Regi blurted, "It's my job to provide threat assessments in a fraction of a second, I must look at a stranger who is running at our exposed gangplank while we are docked, and I must decide whether that individual is a threat. The largest part of that analysis is understanding the motivations of others. Yet I have exhibited a fundamental inability to perform that task which makes up the bulk of my duties." His shoulders slumped.

Dante wanted to grab Regi and shake him until he stopped beating up on himself. However, that strategy didn't work, as evidenced by his grandmother's failures to shake sense into him, so Dante resisted the urge. "No you haven't."

Regi hunched his shoulders. "How can I trust my judgment when I exhibited such a fundamental misunderstanding of someone I lived with for my entire youth?"

"I'm pretty sure you answered your own question there. None of us were good judges of character when we were children. We don't understand our parents."

"That is a weak justification to excuse my subpar skills."

"Everyone on the ship, including the captain, thought that I was a big bad pirate trying to destroy you. You were the only one who did a correct threat assessment," Dante pointed out. And given that the captain's threats had caused Dante to curl up into a ball of misery and piss himself, Regi's ability to see the truth was even more impressive. From the first time Regi had offered him a shower and listened to his story, Dante had known exactly what sort of person Regi was. Well, what sort of alien, anyway.

Regi appeared thoughtful, which Dante put down as a win. "Do you think your mother is right that you would have been in danger from the gods if she told you?"

"I have not been an exalted long enough to speak on the issue. Usually one goes from being noticed by the gods to studying the will of the gods to becoming an exalted. We both skipped a vital step. However, given how Divashi has endangered the others, I cannot ignore the possibility."

"Good point," Dante agreed.

Regi studied the displays. The green glow stained his gray stripes. "I had thought my mother as offensive as your father. And now I do not know how I am supposed to speak to her or how I should soothe the wounds. She did not deserve my disdain."

"If it makes you feel any better, there are plenty of people who would say the same about my relationship with my father. If anything, they would blame me," Dante offered.

"Blame you for what?"

"For being hard to get along with. For backtalking him. For not understanding his grief when he lost his wife. For not respecting the difficulty of his position."

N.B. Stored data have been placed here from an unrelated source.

Lemma get_keys_spec worker P L M H db mgr cursor count cnt :
  db_inv db P L M H -> unlocked (hashtable db) -> in_u 16 (manager_worker worker mgr) -> matcher_answers P ->
  storage_db_op_get_keys_count_per_db db n = Some cnt -> cnt <> 0 ->
  0 <= cursor < buckets_count_real (hashtable db) -> 0 <= count < 2 ^ 63 -> buckets_count_real (hashtable db) < 2 ^ 63 ->
  exists mgr' keys next, storage_db_op_get_keys glob_fuel worker db mgr start n cursor count pattern pattern_length =
      Some (db, mgr', Some keys, next) /\ in_u 16 (manager_worker worker mgr') /\
    (next = 0 \/ cursor < next < buckets_count_real (hashtable db) /\
       cursor + (if count =? 0 then buckets_count_real (hashtable db) else count) <= next) /\
    NoDup keys /\ forall k, k ∈ keys <-> found db cursor next k.
Proof.
  intros Hinv Hu Hw Hma Hcnt Hnz Hc Hcount Hmax. unfold storage_db_op_get_keys. rewrite Hcnt. cbn [mbind option_bind].
  destruct (Z.eqb_spec cnt 0); [done|]. destruct (Z.leb_spec (buckets_count_real (hashtable db)) cursor); [lia|].
  pose proof (sh_real _ (inv_shape _ _ _ (di_table _ _ _ _ _ _ Hinv))) as Hreal.
  set (total := buckets_count_real (hashtable db)) in *. set (m := if count =? 0 then total else count).
  assert (0 <= m < 2 ^ 63) as Hm by (unfold m; zcase; mach_lia).
  destruct (keys_loop_spec worker P L M H (Z.to_nat total) db cursor m mgr cursor [] Hinv Hu Hw Hma)
    as (mgr' & new & next & -> & Hw' & Hnext & Hnd & Hnew); [lia|lia|mach_lia|lia|lia|]. cbn [mbind option_bind app].
  exists mgr', new, next. split_and!; try done. rewrite Hreal. exact Hnext.
Qed.

(** The keys found up to a bucket and from it on. *)
Lemma found_split db lo mid k : lo <= mid -> mid <> 0 -> found db lo 0 k <-> (found db lo mid k \/ found db mid 0 k).
Proof.
  intros Hle Hnz. split.
  - intros (c & s & p & e & H1 & _ & Hrest). destruct (decide (c * CHUNK_SLOTS + s < mid)).
    + left. exists c, s, p, e. split; [done|]. split; [by right|done].
    + right. exists c, s, p, e. split; [lia|]. split; [by left|done].
  - intros [(c & s & p & e & H1 & _ & Hrest)|(c & s & p & e & H1 & _ & Hrest)]; exists c, s, p, e; (split; [lia|]); (split; [by left|done]).
Qed.
Lemma cstring_at body k :
  0 <= k <= zlen body -> exists c, zget (body ++ [0]) k = Some c /\ (Forall (fun c => c <> 0) body -> c <> 0 ->
    exists body', drop (Z.to_nat (k + 1)) (body ++ [0]) = body' ++ [0] /\ Forall (fun c => c <> 0) body').
Proof.
  intros Hk. destruct (zget_in_range (body ++ [0]) k) as [c Hc]; [rewrite zlen_app; unfold zlen at 2; cbn; lia|].
  exists c. split; [done|]. intros Hb Hnz. destruct (decide (k = zlen body)) as [->|Hne].
  - rewrite zget_middle in Hc. by injection Hc as <-.
  - exists (drop (Z.to_nat (k + 1)) body). split; [|by apply Forall_drop].
    rewrite drop_app_le; [done|unfold zlen in *; lia].
Qed.

(** The two loops on one selector end, and one reports an error exactly when
    the other does; the numbers are in range. *)
Definition parsed_ok (max_cpus_count : Z) (p : cpu_parsed) : Prop :=
  match p with
  | CpuOne n => 0 <= n <= max_cpus_count
  | CpuRange s e => 0 <= s < e /\ e <= max_cpus_count
  | _ => True
  end.
Definition config_validate_after_load_database_backend_file (c : config) : option bool :=
  d ← database c;
  if decide (backend d = CONFIG_DATABASE_BACKEND_FILE) then
    f ← file d;
    ok ← usage_limits_ok (file_limits f);
    Some (bool_decide (memory d = None) && ok)
  else Some true.

Definition config_validate_after_load_database_backend_memory (c : config) : option bool :=
  d ← database c;
  if decide (backend d = CONFIG_DATABASE_BACKEND_MEMORY) then
    m ← memory d;
    ok ← usage_limits_ok (memory_limits m);
    Some (bool_decide (file d = None) && ok)
  else Some true.

Definition PATH_MAX : Z := 4096.

Definition config_validate_after_load_database_snapshots (c : config) : option bool :=
  d ← database c;
  match snapshots d with
  | None => Some true
  | Some s =>
      path_len ← strlen (snapshots_path s);
      Some ((path_len <=? PATH_MAX) && (interval_ms s <=? 7 * 24 * 60 * 60 * 1000) &&
            match rotation_max_files s with
            | Some max_files => (2 <=? max_files) && (max_files <=? 65535)
            | None => true
            end)
  end.

Definition config_validate_after_load_database_limits (c : config) : option bool :=
  d ← database c;
  match limits d with
  | None => Some true
  | Some l =>
      match soft_max_keys l with
      | None => Some true
      | Some soft => hard ← hard_max_keys l; Some (soft <? hard)
      end
  end.

Definition config_validate_after_load_database_keys_eviction (c : config) : option bool :=
  d ← database c;
  match keys_eviction d with
  | None => Some true
  | Some k => Some (negb (bool_decide (policy k = CONFIG_DATABASE_KEYS_EVICTION_POLICY_TTL) && negb (only_ttl k)))
  end.

Definition config_validate_after_load_database (c : config) : option bool :=
  d ← database c;
  Some ((1 <=? max_user_databases d) && (max_user_databases d <=? 255)).

Definition config_validate_after_load_modules_network_timeout (m : config_module) : option bool :=
  n ← network m;
  t ← timeout n;
  Some (negb ((read_ms t <? -1) || (read_ms t =? 0)) && negb ((write_ms t <? -1) || (write_ms t =? 0))).

Definition config_validate_after_load_modules_network_bindings (m : config_module) : option bool :=
  n ← network m;
  let tls_enabled := bool_decide (is_Some (tls n)) in
  Some (forallb (fun binding_tls => negb (binding_tls && negb tls_enabled)) (binding_tls n)).

Definition config_validate_after_load_modules_network_tls (simple_file_io_exists : list Z -> bool) (m : config_module)
    : option bool :=
  n ← network m;
  match tls n with
  | None => Some true
  | Some t =>
      Some (simple_file_io_exists (certificate_path t) && simple_file_io_exists (private_key_path t) &&
            match ca_certificate_chain_path t with
            | Some p => simple_file_io_exists p
            | None => negb (verify_client_certificate t)
            end)
  end.

Definition config_validate_after_load_modules_network_keepalive (m : config_module) : option bool :=
  n ← network m;
  match keepalive n with
  | None => Some true
  | Some k => Some (negb (time k =? 0) && negb (interval k =? 0) && negb (probes k =? 0))
  end.

(** The user name and the password that are not used are only warned about. *)
Definition module_redis_config_validate_after_load (c : config) (m : config_module) : option bool :=
  r ← redis m;
  Some ((max_key_length r <=? 65534) && negb (require_authentication r && bool_decide (password r = None))).
(* ===== verification/RedisArguments.v ===== *)
(** * RedisArguments: the parser of the arguments of a command

    module/redis/module_redis_command.{c,h}: the arguments of a command arrive
    one at a time and are stored in the context of the command, a structure
    generated for it, at the offsets that its description (RedisInfo.v) gives.
    The memory is a map of cells: a cell is what is stored at an address, and an
    address without a cell is zeroed.  A failed assert, a NULL dereference and a
    read of a cell as another kind of value are [None].  Allocations succeed, so
    the callbacks return true and their result is the state alone; a block is
    known by its address and the ones after it are free.  The tables of the
    tokens are those of RedisInfo.v. *)

From Stdlib Require Import String.
From stdpp Require Import gmap.
From S2P Require Import Prelude Decimal HashtableSpsc RedisInfo StorageDb StorageDbChunks Config ConfigLoad.

Module RedisArguments.
Import Decimal HashtableSpsc RedisInfo.
Import StorageDb(chunk_sequence).
Import ConfigLoad(config_module_redis, max_key_length, strict_parsing).

(** ** The memory of a command *)

Record long_string := LongString { chunks : chunk_sequence; current_chunk_index : Z; current_chunk_offset : Z }.

(** A key, a pattern and a short string are the bytes the pointer of their
    structure gives and a length. *)
Inductive cell (D : Type) :=
  | CellBool (b : bool)
  | CellPointer (p : Z)
  | CellCount (n : Z)
  | CellString (bytes : list Z)
  | CellInteger (n : Z)
  | CellDouble (d : D)
  | CellLong (s : long_string).
Arguments CellBool {D} _.
Arguments CellPointer {D} _.
Arguments CellCount {D} _.
Arguments CellString {D} _.
Arguments CellInteger {D} _.
Arguments CellDouble {D} _.
Arguments CellLong {D} _.

Record parser_context := ParserContext {
  positional_arguments_parsed_count : Z;
  require_stream : bool;
  member_context_addr : Z;
  expected_argument : Z;
  next_expected_argument : Z;
  block_argument_index : Z
}.

Definition no_parser_context : parser_context := ParserContext 0 false 0 0 0 0.

Definition with_require_stream (c : parser_context) b : parser_context :=
  ParserContext (positional_arguments_parsed_count c) b (member_context_addr c) (expected_argument c) (next_expected_argument c) (block_argument_index c).
Definition with_member (c : parser_context) p : parser_context :=
  ParserContext (positional_arguments_parsed_count c) (require_stream c) p (expected_argument c) (next_expected_argument c) (block_argument_index c).
Definition with_expected (c : parser_context) p : parser_context :=
  ParserContext (positional_arguments_parsed_count c) (require_stream c) (member_context_addr c) p (next_expected_argument c) (block_argument_index c).
Definition with_next (c : parser_context) p : parser_context :=
  ParserContext (positional_arguments_parsed_count c) (require_stream c) (member_context_addr c) (expected_argument c) p (block_argument_index c).
Definition with_block_index (c : parser_context) i : parser_context :=
  ParserContext (positional_arguments_parsed_count c) (require_stream c) (member_context_addr c) (expected_argument c) (next_expected_argument c) i.
Definition with_parsed_count (c : parser_context) n : parser_context :=
  ParserContext n (require_stream c) (member_context_addr c) (expected_argument c) (next_expected_argument c) (block_argument_index c).

(** The part of the context of a connection that the parser works on, with the
    memory and whether errno is ERANGE. *)
Record command_state (D : Type) := CommandState {
  cells : gmap Z (cell D);
  next_address : Z;
  context : Z;
  parser : parser_context;
  error_message : option (list Z);
  skip : bool;
  erange : bool
}.
Arguments CommandState {D} _ _ _ _ _ _ _.
Arguments cells {D} _.
Arguments next_address {D} _.
Arguments context {D} _.
Arguments parser {D} _.
Arguments error_message {D} _.
Arguments skip {D} _.
Arguments erange {D} _.

Section parser.
Context {D : Type}.
Implicit Types (s : command_state D).

Definition with_cells s h : command_state D :=
  CommandState h (next_address s) (context s) (parser s) (error_message s) (skip s) (erange s).
Definition with_parser s c : command_state D :=
  CommandState (cells s) (next_address s) (context s) c (error_message s) (skip s) (erange s).
Definition with_erange s e : command_state D :=
  CommandState (cells s) (next_address s) (context s) (parser s) (error_message s) (skip s) e.

Definition store s (p : Z) (c : cell D) : command_state D := with_cells s (<[p := c]> (cells s)).
(* ===== verification/RedisArgumentsSpec.v ===== *)
(** * RedisArgumentsSpec: what the parser of the arguments stores

    The theorems on RedisArguments.v.  A command of positional arguments and
    options is read by a grammar ([reads]) that says which cell each argument
    fills; a command of a list, or of a list of blocks, fills the entries of the
    list.  The parser does what they say, however the data are split. *)

From Stdlib Require Import String.
From stdpp Require Import gmap.
From S2P Require Import Prelude Decimal HashtableSpsc RedisInfo StorageDb StorageDbChunks Config ConfigLoad RedisArguments.

Module RedisArgumentsSpec.
Import HashtableSpsc RedisInfo RedisArguments.
Import ConfigLoad(config_module_redis, ModuleRedis, max_key_length, strict_parsing).

(** ** One argument

    What a connection does with an argument that arrives in [packets], with
    [after] in the buffer after it: the data are streamed packet by packet or
    kept until they are whole; the data and the end are skipped once there is an
    error. *)
Section argument.
Context {D : Type} (strtold : list Z -> bool -> option (D * Z * bool)).
Context (arguments : gmap Z argument) (entries : list token_entry) (info : command_info) (config : config_module_redis) (fill : Z).
Implicit Types (s : command_state D) (h : gmap Z (cell D)).

Definition given : Type := list (list Z) * list Z.
Definition text (g : given) : list Z := concat g.1.

Definition process_argument s (g : given) : option (command_state D) :=
  if skip s then Some s else
  s ← module_redis_command_process_argument_begin arguments config fill s (zlen (text g));
  if skip s then Some s else
  s ← (if require_stream (parser s)
       then foldl (fun st packet => s ← st; module_redis_command_process_argument_stream_data arguments s packet) (Some s) g.1
       else module_redis_command_process_argument_full strtold arguments entries info config s (text g ++ g.2) (zlen (text g)));
  module_redis_command_process_argument_end arguments info s.

Definition process_arguments s (gs : list given) : option (command_state D) :=
  s ← module_redis_command_process_begin arguments info s;
  foldl (fun st g => s ← st; process_argument s g) (Some s) gs.

(** ** The grammar of a command without lists and blocks *)

(** The argument and its parents below [stop], the outermost first. *)
Fixpoint path (stop : Z) (depth : nat) (p : Z) : option (list argument) :=
  if p =? stop then Some [] else
  match depth with
  | O => None
  | S depth => a ← arguments !! p; l ← path stop depth (parent_argument a); Some (l ++ [a])
  end.

Definition step_size (a : argument) : Z :=
  argument_context_member_offset a + if has_token a then HAS_TOKEN_PADDING else 0.

(** The place of the value of an argument in the context. *)
Definition place (l : list argument) : Z := foldr (fun a n => step_size a + n) 0 l.
(** The reply of SET, and the end of its reader. *)
Lemma set_reply_rule s B d p old (g stop : bool) (Q : reply -> session -> Prop) :
  active s B ((if g then reader_of old p else []) ++ R) d -> at_entry old p ->
  (forall s', idle s' B R d -> Q (if g then blob_or_null old else if stop then RNull else ROk) s') ->
  runs (r ← (if g && negb (p =? 0) then module_redis_command_stream_entry p
             else if stop || (g && (p =? 0)) then mret RNull
             else mret ROk);
        _ ← release;
        _ ← (if negb (p =? 0) && (negb (p =? 0) && g) then done_reading p else mret tt);
        mret r) s Q.
Proof.
  intros Ha Hp HQ. rewrite (at_entry_eqb _ _ Hp), negb_involutive. destruct g; cbn [andb] in *.
  - destruct old as [b|]; cbn in Ha |- *.
    + eapply (runs_bind _ _ _ (fun r s' => s' = s /\ r = RBlob b)).
      { eapply stream_rule; [eapply active_reads; [exact Ha|left]|done]. }
      intros r s' [-> ->]. eapply runs_bind; [by eapply release_rule|]. intros [] s1 H1.
      eapply runs_bind; [by eapply done_reading_idle|]. intros [] s2 H2. by apply runs_ret, HQ.
    + rewrite orb_true_r. eapply (runs_bind _ _ _ (fun r s' => s' = s /\ r = RNull)); [by apply runs_ret|].
      intros r s' [-> ->]. eapply runs_bind; [by eapply release_rule|]. intros [] s1 H1.
      eapply (runs_bind _ _ _ (fun _ s' => s' = s1)); [by apply runs_ret|]. intros _ s' ->. by apply runs_ret, HQ.
  - rewrite orb_false_r, !andb_false_r.
    eapply (runs_bind _ _ _ (fun r s' => s' = s /\ r = if stop then RNull else ROk)); [destruct stop; by apply runs_ret|].
    intros r s' [-> ->]. eapply runs_bind; [by eapply release_rule|]. intros [] s1 H1.
    eapply (runs_bind _ _ _ (fun _ s' => s' = s1)); [by apply runs_ret|]. intros _ s' ->. by apply runs_ret, HQ.
Qed.

Lemma set_rule s B d c :
  idle s B R d -> good_key (set_key c) -> value_ok (set_value c) -> d < 999 ->
  runs (set hash_fn cfg worker now mono n c) s (outcome B (set_key c) d [] (Some "ERR set failed"%string) (specified B (KSet c))).
Proof.
  intros Hi Hk Hv Hd. unfold set. cbn [specified]. unfold specified_set.
  destruct (requested_expiry now (set_expiration c) STORAGE_DB_ENTRY_NO_EXPIRY) as [t|] eqn:Ht; cbn [mbind];
    [|by apply refused_set].
  destruct (negb (keepttl (set_expiration c) || nx c || xx c || get_token c)) eqn:Hplain.
  - apply negb_true_iff, orb_false_iff in Hplain as [[[-> ->]%orb_false_iff ->]%orb_false_iff ->].
    cbn [andb]. destruct (shown B (set_key c)); by apply op_set_reply.
  - apply begin_rule; [done..|]. intros st p s1 H1. cbn zeta.
    eapply set_prep_rule; [exact H1|]. intros s2 H2. pose proof (opened_at _ _ _ _ _ _ _ H2) as Hp.
    assert ((nx c || xx c) && (nx c && negb (p =? 0) || xx c && (p =? 0)) =
      match shown B (set_key c) with Some _ => nx c | None => xx c end) as ->.
    { rewrite (at_entry_eqb _ _ Hp). destruct (shown B (set_key c)), (nx c), (xx c); done. }
    eapply runs_bind; [by eapply set_commit_rule|]. intros [] s3 H3.
    eapply set_reply_rule; [exact H3|exact Hp|]. intros s4 H4. by apply specified_outcome.
Qed.

(** ** Values *)

Lemma value_ok_intro' d b : stores d b -> b <> [] -> value_ok d /\ value_bytes d = b.
Proof. intros Hs Hne. by apply value_ok_intro. Qed.

Lemma keeps_size v b : keeps v b -> seq_size v = zlen b /\ 0 < zlen b <= STORAGE_DB_CHUNK_MAX_SIZE * STORAGE_DB_CHUNK_MAX_SIZE.
Proof.
  intros [[Hs [[-> _]|(l & -> & Hl & _)]] Hne]; [done|]. cbn in Hs |- *. split; [done|]. apply (la_size _ _ Hl).
Qed.

Lemma keeps_intro v b : stores v b -> 0 < zlen b -> keeps v b.
Proof. intros Hs Hb. split; [done|]. intros ->. unfold zlen in Hb. cbn in Hb. lia. Qed.

Lemma stored_reply s B R1 k st p d v b t fail spec :
  opened s B R1 k st p d -> keeps v b -> d < 999 ->
  R1 = R -> spec = (RNumber (zlen b), stored cfg now n B k b t) ->
  runs (_ ← commit_update cfg now mono st v t; _ ← release; mret (RNumber (i64 (seq_size v)))) s
    (outcome B k d [] fail spec).
Proof.
  intros Ho Hv Hd -> ->. destruct (keeps_size v b Hv) as [-> Hb].
  assert (STORAGE_DB_CHUNK_MAX_SIZE = 65535) as HK by done. rewrite swrap_small by mach_lia.
  eapply runs_bind; [by eapply update_rule|]. intros [] s1 H1.
  eapply finish; [exact H1|]. intros s2 H2. by apply specified_outcome.
Qed.

(** What APPEND and SETRANGE take from the current value. *)
Definition is_current (B : byte_map) (k : list Z) (current : option chunk_sequence) : Prop :=
  match current, shown B k with Some v, Some b => stores v b | None, None => True | _, _ => False end.

Lemma is_current_default B k current :
  is_current B k current ->
  match current with Some v => stores v (default [] (shown B k)) | None => default [] (shown B k) = [] end.
Proof. unfold is_current. destruct current, (shown B k); done. Qed.

Lemma append_rule s B d k v :
  idle s B R d -> good_key k -> d < 999 -> allowed B (KAppend k v) ->
  runs (append hash_fn cfg fill worker now mono n k v) s
    (outcome B k d (left_reading B (KAppend k v)) (Some "ERR append failed"%string) (specified B (KAppend k v))).
Proof.
  intros Hi Hk Hd [Hv Hle]. unfold append. apply begin_rule; [done..|]. intros st p s1 H1.
  eapply prepped_rule; [exact H1|]. intros s2 H2.
  eapply (runs_bind _ _ _ (fun x s' => s' = s2 /\ is_current B k x.1 /\ x.2 = expiry_of B k)).
  - rewrite (at_entry_eqb _ _ (opened_at _ _ _ _ _ _ _ H2)). unfold is_current.
    destruct (shown B k) as [b|] eqn:Hb; cbn [reader_of] in H2.
    + rewrite bool_decide_true by by eexists. cbn [negb].
      eapply opened_expiry; [exact H2|exact Hb|]. intros e [He _] Ht. by apply runs_ret.
    + apply runs_ret. unfold expiry_of. by rewrite Hb.
  - intros [current expiry] s3 (-> & Hcur & Hexp). cbn in Hcur, Hexp. subst expiry.
    destruct (append_value_spec fill current v _ _ (is_current_default _ _ _ Hcur) (proj1 Hv)) as (b & Hap & Hst).
    { destruct (keeps_size _ _ Hv). pose proof (zlen_nonneg (default [] (shown B k))). lia. }
    eapply (runs_bind _ _ _ (fun x s' => s' = s2 /\ x = b)); [by eapply runs_look|]. intros x s3 [-> ->].
    assert (keeps b (default [] (shown B k) ++ value_bytes v)) as Hb.
    { apply keeps_intro; [done|]. rewrite zlen_app. destruct (keeps_size _ _ Hv).
      pose proof (zlen_nonneg (default [] (shown B k))). lia. }
    destruct (keeps_size _ _ Hb) as [-> Hsz]. assert (STORAGE_DB_CHUNK_MAX_SIZE = 65535) as HK by done.
    rewrite swrap_small by mach_lia.
    eapply runs_bind; [by eapply update_rule|]. intros [] s3 H3.
    eapply runs_bind; [by eapply release_rule|]. intros [] s4 H4. apply runs_ret. left. split; [done|].
    eexists. split; [exact H4|].
    cbn [left_reading]. by destruct (shown B k).
Qed.

Lemma setrange_rule s B d k o v :
  idle s B R d -> good_key k -> d < 999 -> allowed B (KSetRange k o v) ->
  runs (setrange hash_fn cfg fill worker now mono n k o v) s
    (outcome B k d [] None (specified B (KSetRange k o v))).
Proof.
  intros Hi Hk Hd (Hv & Hle & Hpad & Hroom). unfold setrange. cbn [specified]. destruct (Z.ltb_spec o 0) as [Ho|Ho].
  { apply runs_ret, specified_outcome. eapply idle_weaken; [|exact Hi]. lia. }
  eapply runs_bind; [by eapply acquire_rule|]. intros [] s1 H1.
  eapply runs_bind; [by eapply rmw_begin_rule|]. intros [[st p]|] s2 H2; [|by destruct H2].
  eapply prepped_rule; [exact H2|]. intros s3 H3. pose proof (opened_at _ _ _ _ _ _ _ H3) as Hp.
  eapply (runs_bind _ _ _ (fun x s' => s' = s3 /\ is_current B k x)).
  - rewrite (at_entry_eqb _ _ Hp). unfold is_current.
    destruct (shown B k) as [b|] eqn:Hb; cbn [reader_of] in H3.
    + rewrite bool_decide_true by by eexists. cbn [negb].
      eapply opened_expiry; [exact H3|exact Hb|]. intros e [He _] Ht. by apply runs_ret.
    + by apply runs_ret.
  - intros current s4 [-> Hcur]. destruct (keeps_size _ _ Hv) as [_ Hvb].
    destruct (setrange_value_spec fill current v _ _ o (is_current_default _ _ _ Hcur) (proj1 Hv) Ho ltac:(lia) Hle Hpad)
      as (b & Hap & Hst).
    eapply (runs_bind _ _ _ (fun x s' => s' = s3 /\ x = b)); [by eapply runs_look|]. intros x s4 [-> ->].
    assert (keeps b (setrange_bytes (default [] (shown B k)) o (value_bytes v))) as Hb.
    { apply keeps_intro; [done|]. rewrite setrange_length by done. lia. }
    destruct (keeps_size _ _ Hb) as [-> Hsz]. assert (STORAGE_DB_CHUNK_MAX_SIZE = 65535) as HK by done.
    rewrite swrap_small by mach_lia.
    eapply runs_bind; [by eapply update_rule|]. intros [] s4 H4.
    eapply runs_bind; [by eapply release_rule|]. intros [] s5 H5.
    eapply (runs_bind _ _ _ (fun _ s' => idle s' (stored cfg now n B k (setrange_bytes (default [] (shown B k)) o (value_bytes v))
      STORAGE_DB_ENTRY_NO_EXPIRY) R (d + 1))).
    + rewrite (at_entry_eqb _ _ Hp). destruct (shown B k); cbn in H5 |- *; [by eapply done_reading_idle|].
      apply runs_ret. exact H5.
    + intros _ s6 H6. by apply runs_ret, specified_outcome.
Qed.

Lemma strlen_rule s B d k :
  idle s B R d -> good_key k ->
  runs (strlen hash_fn worker mono n k) s (outcome B k d [] None (specified B (KStrLen k))).
Proof.
  intros Hi Hk. unfold strlen. cbn [specified]. eapply runs_bind; [by eapply acquire_rule|]. intros [] s1 H1.
  eapply runs_bind; [by eapply get_entry_rule|]. intros p s2 [H2 Hp].
  eapply (runs_bind _ _ _ (fun m s' => s' = s2 /\ m = match B !! (n, k) with Some (b, _) => zlen b | None => 0 end)).
  - destruct (B !! (n, k)) as [[b t]|].
    + rewrite (proj2 (Z.eqb_neq p 0)) by (destruct Hp; lia).
      eapply (runs_bind _ _ _ (fun e s' => s' = s2 /\ keeps (value e) b)); [by eapply entry_rule|].
      intros e s' [-> Hv]. apply runs_ret. split; [done|]. destruct (keeps_size _ _ Hv) as [-> Hb].
      assert (STORAGE_DB_CHUNK_MAX_SIZE = 65535) as HK by done. rewrite swrap_small by mach_lia. done.
    + subst p. by apply runs_ret.
  - intros m s3 [-> ->]. eapply finish; [exact H2|]. intros s4 H4. apply specified_outcome.
    eapply idle_weaken; [|exact H4]. lia.
Qed.

(** The arithmetic of GETRANGE on the machine is the one of [range_of]. *)
Lemma getrange_arithmetic size st e :
  0 < size <= STORAGE_DB_CHUNK_MAX_SIZE * STORAGE_DB_CHUNK_MAX_SIZE ->
  - 2 ^ 63 <= st < 2 ^ 63 -> - 2 ^ 63 <= e < 2 ^ 63 - 1 ->
  let range_start := if st <? 0 then i64 (st + i64 size) else st in
  let range_end := if e <? 0 then i64 (e + i64 size) else e in
  let range_length := i64 (range_end - range_start + 1) in
  let clipped := if size <? u64 (i64 (range_start + range_length)) then i64 (i64 size - range_start) else range_length in
  match range_of size st e with
  | None => (range_end <? range_start) || ((size <? u64 range_start) || (range_length <=? 0)) = true
  | Some (o, l) => (range_end <? range_start) = false /\ (size <? u64 range_start) || (range_length <=? 0) = false /\
      range_start = o /\ u64 clipped = l /\ 0 <= o /\ 0 <= l /\ o + l <= size
  end.
Proof.
  intros Hs Hst He. assert (STORAGE_DB_CHUNK_MAX_SIZE = 65535) as HK by done.
  cbn zeta. unfold range_of. rewrite (swrap_small 64 size) by mach_lia.
  assert ((if st <? 0 then i64 (st + size) else st) = if st <? 0 then st + size else st) as ->.
  { destruct (Z.ltb_spec st 0); [|done]. by rewrite swrap_small by mach_lia. }
  assert ((if e <? 0 then i64 (e + size) else e) = if e <? 0 then e + size else e) as ->.
  { destruct (Z.ltb_spec e 0); [|done]. by rewrite swrap_small by mach_lia. }
  set (S := if st <? 0 then st + size else st). set (E := if e <? 0 then e + size else e).
  assert (- 2 ^ 63 <= S < 2 ^ 63) by (unfold S; destruct (Z.ltb_spec st 0); mach_lia).
  assert (- 2 ^ 63 <= E < 2 ^ 63 - 1) by (unfold E; destruct (Z.ltb_spec e 0); mach_lia).
  destruct (Z.ltb_spec E S) as [Hes|Hes]; [done|]. cbn [orb].
  destruct (Z.ltb_spec S 0) as [Hneg|Hpos]; cbn [orb].
  { rewrite (wrap_eq_add 64 S (S + 2 ^ 64) (-1)), wrap_small by mach_lia. destruct (Z.ltb_spec size (S + 2 ^ 64)); [done|mach_lia]. }
  rewrite (wrap_small 64 S) by mach_lia. destruct (Z.ltb_spec size S) as [Hgt|Hle]; [done|]. cbn [orb].
  rewrite (swrap_small 64 (E - S + 1)), (swrap_small 64 (S + (E - S + 1))) by mach_lia.
  rewrite (wrap_small 64 (S + (E - S + 1))), (swrap_small 64 (size - S)) by mach_lia.
  destruct (Z.leb_spec (E - S + 1) 0); [lia|].
  destruct (Z.ltb_spec size (S + (E - S + 1))); rewrite wrap_small by mach_lia; split_and!; try done; lia.
Qed.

Regi tilted his head to the side. "From what you have said, I do not believe his position deserves much respect."

"I don't think so," said Dante, "but as much as my father is not a nice man, there are plenty of people who believe he's a good man and that he is doing everything he is doing to keep people safe."

Regi studied Dante. "You do not believe that."

"No, but that doesn't mean I'm right." Dante huffed. "Just like you and your mom. Welcome to reality where people screw up." He almost welcomed Regi to the human race, but Regi would probably take offense. At the very least, he'd be confused.

"I should not make such egregious mistakes."

Dante sighed. "You didn't want to talk about this, and I am exhausted and in desperate need of a hiding place where Ter can't find me. What do you say we grab some food from the mess hall and have a picnic?"

"‘Picnic' does not translate."

"It means you grab food, put it in a container, and go somewhere pretty where no one can find you. Then you eat in private with someone you like." That was translator safe.

Regi was silent for a time. "Neither the Kowri nor the Coalition has anything like picnic . Is this a cultural custom of huumans?"

"Definitely."

"Then I would enjoy exploring your culture. If I go into the mess hall, I will likely be waylaid. I will find a container appropriate for carrying food if you will brave the mess hall and retrieve something compatible with our biologies." They had found that Kowri and humans had very similar food restrictions and even preferences, although Dante did like more spice that Regi could tolerate. Still, they were similar enough that Dante could pick out food for both of them.

"Deal." Dante smiled, and he was even happier when Regi smiled back.